(** X16: a call that returns has logged nothing: this holds for the
    constructor, for the three reading methods of a client and for the
    comparison of two servers.  A new line in the log always comes with an
    exception or with a refused create. *)
Theorem returning_calls_log_nothing
    (server1 server2 : gmap string string) (self : OdooClient)
    (model : string) (exclude_types fields : option (list string))
    (domain : option (list (list value))) :
  quiet (W:=W) (connect server1) ∧
  quiet (W:=W) (get_filtered_fields self model exclude_types) ∧
  quiet (W:=W) (get_fields_from_model self model) ∧
  quiet (W:=W) (get_data_from_model self model fields domain) ∧
  quiet (W:=W) (compare_models_between_servers server1 server2 model).
Proof.
  repeat split.
  - apply quiet_connect.
  - apply quiet_get_filtered_fields.
  - apply quiet_get_fields_from_model.
  - apply quiet_get_data_from_model.
  - apply quiet_compare_models_between_servers.
Qed.

Lemma introspective_authenticate self :
  emits introspective (authenticate self).
Proof.
  unfold authenticate. repeat emits_step.
  - by apply emits_remote.
  - destruct (negb (truthy a)); auto with emits.
Qed.

Lemma introspective_connect server : emits introspective (connect server).
Proof.
  unfold connect, __init__. repeat emits_step.
  apply introspective_authenticate.
Qed.

Lemma introspective_get_filtered_fields self model exclude_types :
  emits introspective (get_filtered_fields self model exclude_types).
Proof.
  unfold get_filtered_fields, fields_get. repeat emits_step.
  by apply emits_remote.
Qed.

(** X17: comparing two servers only looks at them: whatever the servers
    answer and whether the comparison returns or raises, every call it
    makes is a login or a schema introspection, never a read of records
    and never a create. *)
Theorem comparison_is_read_only
    (server1 server2 : gmap string string) (model : string) (s : state W) :
  ∃ t,
    calls (compare_models_between_servers server1 server2 model s).1
      = calls s ++ t ∧
    Forall (λ c, is_introspection c = true) t.
Proof.
  revert s. change (emits introspective
                      (compare_models_between_servers server1 server2 model)).
  unfold compare_models_between_servers. repeat emits_step;
    first [ apply introspective_connect
          | apply introspective_get_filtered_fields ].
Qed.
End WorkflowsMore.

Lemma returning_calls_log_nothing_witness :
  logged Demo.connected = logged Demo.start.
Proof.
  apply (proj1 (returning_calls_log_nothing Demo.src Demo.dst Demo.src_client
                  "crm.tag" None None None) Demo.start Demo.connected
           Demo.src_client).
  vm_compute. reflexivity.
Defined.

Section MigrationMore.
Context {W : Type} `{!Transport W}.

(** When a bind raises, its calls are those of the part that ran. *)
Lemma bind_raised_calls {A B} (P : rpc_call → Prop)
    (m : M W A) (k : A → M W B) :
  emits P m →
  (∀ a s s' e, k a s = (s', Raised e) →
     ∃ t, calls s' = calls s ++ t ∧ Forall P t) →
  ∀ s s' e, bind m k s = (s', Raised e) →
    ∃ t, calls s' = calls s ++ t ∧ Forall P t.
Proof.
  intros Hm Hk s s' e. unfold bind.
  destruct (Hm s) as (t & Et & Ft).
  destruct (m s) as [s1 [a | e1]]; simpl in Et.
  - intros Hrun. destruct (Hk _ _ _ _ Hrun) as (t' & Et' & Ft').
    exists (t ++ t'). rewrite Et', Et, app_assoc.
    split; [done | by apply Forall_app].
  - intros [= <- _]. eauto.
Qed.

Exercise ->
If a line comes after the one containing "exception or with a refused create. *)", leave it out; set down every line of the data before it, and that line itself, exactly.

The completed task ->
(** X16: a call that returns has logged nothing: this holds for the
    constructor, for the three reading methods of a client and for the
    comparison of two servers.  A new line in the log always comes with an
    exception or with a refused create. *)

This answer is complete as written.